Her şey o mübarek kardeşimiz ile başladı.
bu adam, yüksek müslümanlardan, nakşibendi iskenderpaşa cemaatinden,
yüce mümin gardaşımız)
Avrupa Birliği’nin ve Amerika’nın dev şirketleri, mal ve sermaye akımları yoluyla, küreselleşme kılıfı altında dünya çapında bir işgal gerçekleştiriyor. Bu işgalin ilk hedeflerinden biri, az gelişmiş -daha doğrusu gelişmesi engellenmiş- ülkelerin bankacılık sektörü. Bir iktisatçımız, Yaman Törüner, bir yazısında (14.2.2005) bu sızmayı şöyle dile getiriyordu:
“Dünyada birçok ülkede ulusal banka kalmadı. Küreselleşme ilk örneklerini bu sektörde veriyor. Meksika'nın bile bankalarının % 95'i yabancıların eline geçti. Romanya'da, Endonezya'da neredeyse ulusal banka yok. Ulusal bankacılığın yok olması, giderek ulusal sermayenin de yok olması sonucunu doğurabilir.” Y. Törüner’in verdiği rakamları bugün yenileriyle destekleyebiliriz. T.C. Merkez Bankası’nın Mayıs 2007 tarihli Finansal İstikrar Raporu’na göre bankacılık sektöründeki yabancı paylarının gözleminden şu çarpıcı bulgulara ulaşılıyor: Avrupa’da Bankacılıkta yabancı payı en düşük ülke Hollanda’dır: %2.3 (Hollanda başka ülkelerde kendi payını artırmaktan geri durmuyor; son bir örnek, Türkiye’de Oyakbank’ı satın alması oldu). İsveç, İtalya, Almanya, İspanya ve Fransa’da yabancı payı %9 ile %12 arasındadır. Sadece Avusturya ve Danimarka’da %20 civarına yükselmektedir. Bunların hepsi düşük ve makul oranlardır. Buna karşılık eski sosyalist, sonradan kapitalist ve piyasa ekonomili ülkelerde bankacılık hemen bütünüyle yabancıların eline geçmiştir. Öyle ki yabancılaşma oranı Polonya’da yüzde 67.1, Çek Cumhuriyeti’nde yüzde 74.8, Slovak’ya da yüzde 97.4 gibi inanılmaz boyutlardadır. Bütün bu ülkeler Türkiye gibi IMF’nin boyunduruğu altına girmiş, IMF reçetelerini uygulayan, kısacası Batı’nın “merdiveni itme” politikasına maruz kalan ya da izin veren ülkelerdir.

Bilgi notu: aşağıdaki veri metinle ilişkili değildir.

(** What one group does to the list: nothing, or it appends up to two new
    entries, each in range and not yet present. *)
Lemma update_alt_freq_step p g :
  parser_wf p -> 0 <= alt_freq_count p <= 25 ->
  exists added,
    alt_freq_list (rds_parser_update p g) = alt_freq_list p ++ added /\
    alt_freq_count (rds_parser_update p g) = alt_freq_count p + Z.of_nat (length added) /\
    (length added <= 2)%nat /\
    NoDup added /\
    Forall (fun v => 0 < v < 205 /\ ~ In v (alt_freq_list p)) added /\
    (~ (is_basic g /\ is_version_a g) -> added = []).
Proof.
  intros Hwf Hc.
  assert (Hnil : alt_freq (rds_parser_update p g) = alt_freq p ->
                 alt_freq_count (rds_parser_update p g) = alt_freq_count p ->
                 exists added,
                   alt_freq_list (rds_parser_update p g) = alt_freq_list p ++ added /\
                   alt_freq_count (rds_parser_update p g)
                     = alt_freq_count p + Z.of_nat (length added) /\
                   (length added <= 2)%nat /\ NoDup added /\
                   Forall (fun v => 0 < v < 205 /\ ~ In v (alt_freq_list p)) added /\
                   (~ (is_basic g /\ is_version_a g) -> added = [])).
  { intros E1 E2. exists []. rewrite app_nil_r, (alt_freq_list_eq _ _ E1 E2), E2.
    cbn. repeat split; try lia; try constructor. }
  destruct (Z.eqb_spec (rds_get_group_type g) RDS_GROUP_BASIC) as [Hb|Hnb].
  - rewrite (update_basic _ _ Hb) in *.
    unfold rds_parse_group_basic in *.
    pose proof (basic_prefix_alt_freq p g Hwf) as Hq. cbn zeta in Hq.
    set (q := rds_parse_group_basic_di (rds_parse_group_basic_ps (update_header p g) g) g) in *.
    destruct Hq as (Hqwf & Hqa & Hqc).
    assert (Hql : alt_freq_list q = alt_freq_list p) by (apply alt_freq_list_eq; assumption).
    unfold rds_parse_group_basic_alt_freq in *.
    destruct (Z.eqb_spec (rds_get_group_version g) 0) as [Hv|Hv]; cbn [negb] in *.
    2:{ apply Hnil; assumption. }
    set (f0 := u8 (Z.shiftr (c g) 8)). set (f1 := u8 (Z.land (c g) 255)).
    assert (Hqc' : 0 <= alt_freq_count q <= 25) by lia.
    destruct (add_alt_freq_inv q f0 Hqwf Hqc') as [Hwf1 Hc1].
    destruct (add_alt_freq_step q f0 Hqwf Hqc' (u8_is_u8 _)) as [E0|(L0 & R0 & N0 & C0)];
      destruct (add_alt_freq_step (rds_add_alt_freq q f0) f1 Hwf1 Hc1 (u8_is_u8 _))
        as [E1|(L1 & R1 & N1 & C1)].
    + exists []. rewrite E1, E0, Hql, Hqc, app_nil_r.
      split; [reflexivity|]. split; [cbn; lia|]. split; [cbn; lia|].
      split; [constructor|]. split; [constructor|]. reflexivity.
    + rewrite E0 in *. exists [f1]. rewrite L1, C1, Hql, Hqc.
      rewrite Hql in N1.
      split; [reflexivity|]. split; [cbn; lia|]. split; [cbn; lia|].
      split; [apply NoDup_singleton|].
      split; [repeat constructor; (lia || assumption)|].
      intros Hn. exfalso. apply Hn. split; assumption.
    + exists [f0]. rewrite E1, L0, C0, Hql, Hqc.
      rewrite Hql in N0.
      split; [reflexivity|]. split; [cbn; lia|]. split; [cbn; lia|].
      split; [apply NoDup_singleton|].
      split; [repeat constructor; (lia || assumption)|].
      intros Hn. exfalso. apply Hn. split; assumption.
    + exists [f0; f1]. rewrite L1, C1, L0, C0, Hql, Hqc. rewrite <- app_assoc.
      rewrite L0, Hql in N1. rewrite Hql in N0.
      assert (Hf : f1 <> f0 /\ ~ In f1 (alt_freq_list p)).
      { rewrite in_app_iff in N1. cbn in N1. split; [intros Heq; symmetry in Heq|]; tauto. }
      destruct Hf as [Hne Hnin].
      split; [reflexivity|]. split; [cbn; lia|]. split; [cbn; lia|].
      split.
      { apply NoDup_cons_2; [|apply NoDup_singleton].
        intros Hin. apply list_elem_of_singleton in Hin. congruence. }
      split; [repeat constructor; (lia || assumption)|].
      intros Hn. exfalso. apply Hn. split; assumption.
  - destruct (Z.eqb_spec (rds_get_group_type g) RDS_GROUP_RT) as [Hr|Hnr].
    + destruct Hnil as (added & H); [| |exists added; exact H].
      * rewrite (update_rt _ _ Hr).
        pose proof (group_rt_frame (update_header p g) g) as H. cbn zeta in H.
        destruct H as (_ & _ & _ & _ & -> & _). reflexivity.
      * rewrite (update_rt _ _ Hr).
        pose proof (group_rt_frame (update_header p g) g) as H. cbn zeta in H.
        destruct H as (_ & _ & _ & _ & _ & ->). reflexivity.
    + destruct Hnil as (added & H); [| |exists added; exact H].
      * rewrite update_unfold.
        destruct (Z.eqb_spec (rds_get_group_type g) RDS_GROUP_BASIC); [contradiction|].
        destruct (Z.eqb_spec (rds_get_group_type g) RDS_GROUP_RT); [contradiction|].
        reflexivity.
      * rewrite update_unfold.
        destruct (Z.eqb_spec (rds_get_group_type g) RDS_GROUP_BASIC); [contradiction|].
        destruct (Z.eqb_spec (rds_get_group_type g) RDS_GROUP_RT); [contradiction|].
        reflexivity.
Qed.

Bütün veriler şunu göstermektedir ki günümüzde zengin kapitalist ülkelerden çevre ülkelerine doğru küresel ölçekte bir saldırı, adeta bir ekonomik işgal gerçekleştirilmektedir. Aynı saldırıyı 1980’lerden bu yana kendi yurdumuzda, Türkiye’de de yaşıyoruz. Türkiye’nin yönetiminin, A.K.P. gibi kuruluş şartları şüpheli bir partiye teslim edildiği 2002 sonundan bu yana saldırı tam bir işgal şeklini almıştır. Bir iktisatçımız, Abdurrahman Yıldırım olup biteni şöyle yorumluyor: “Üzerine 2001 krizi ve küreselleşmenin hızlanması binince bankalar bir bir satılmaya başladı. Yerlilerden hiçbir alıcı yok. Giden, yabancıya gidiyor. En son olarak, askerin de bağlantılı olduğu bir bankanın da yabancıya satılması; yerli sermayenin bankacılıkta kalamayacağının, bu sektörde gelecek görmediğinin, küresel sermaye ile rekabet edemeyeceğinin ve bankacılıktan elini eteğini çekeceğinin tescili gibi oldu.”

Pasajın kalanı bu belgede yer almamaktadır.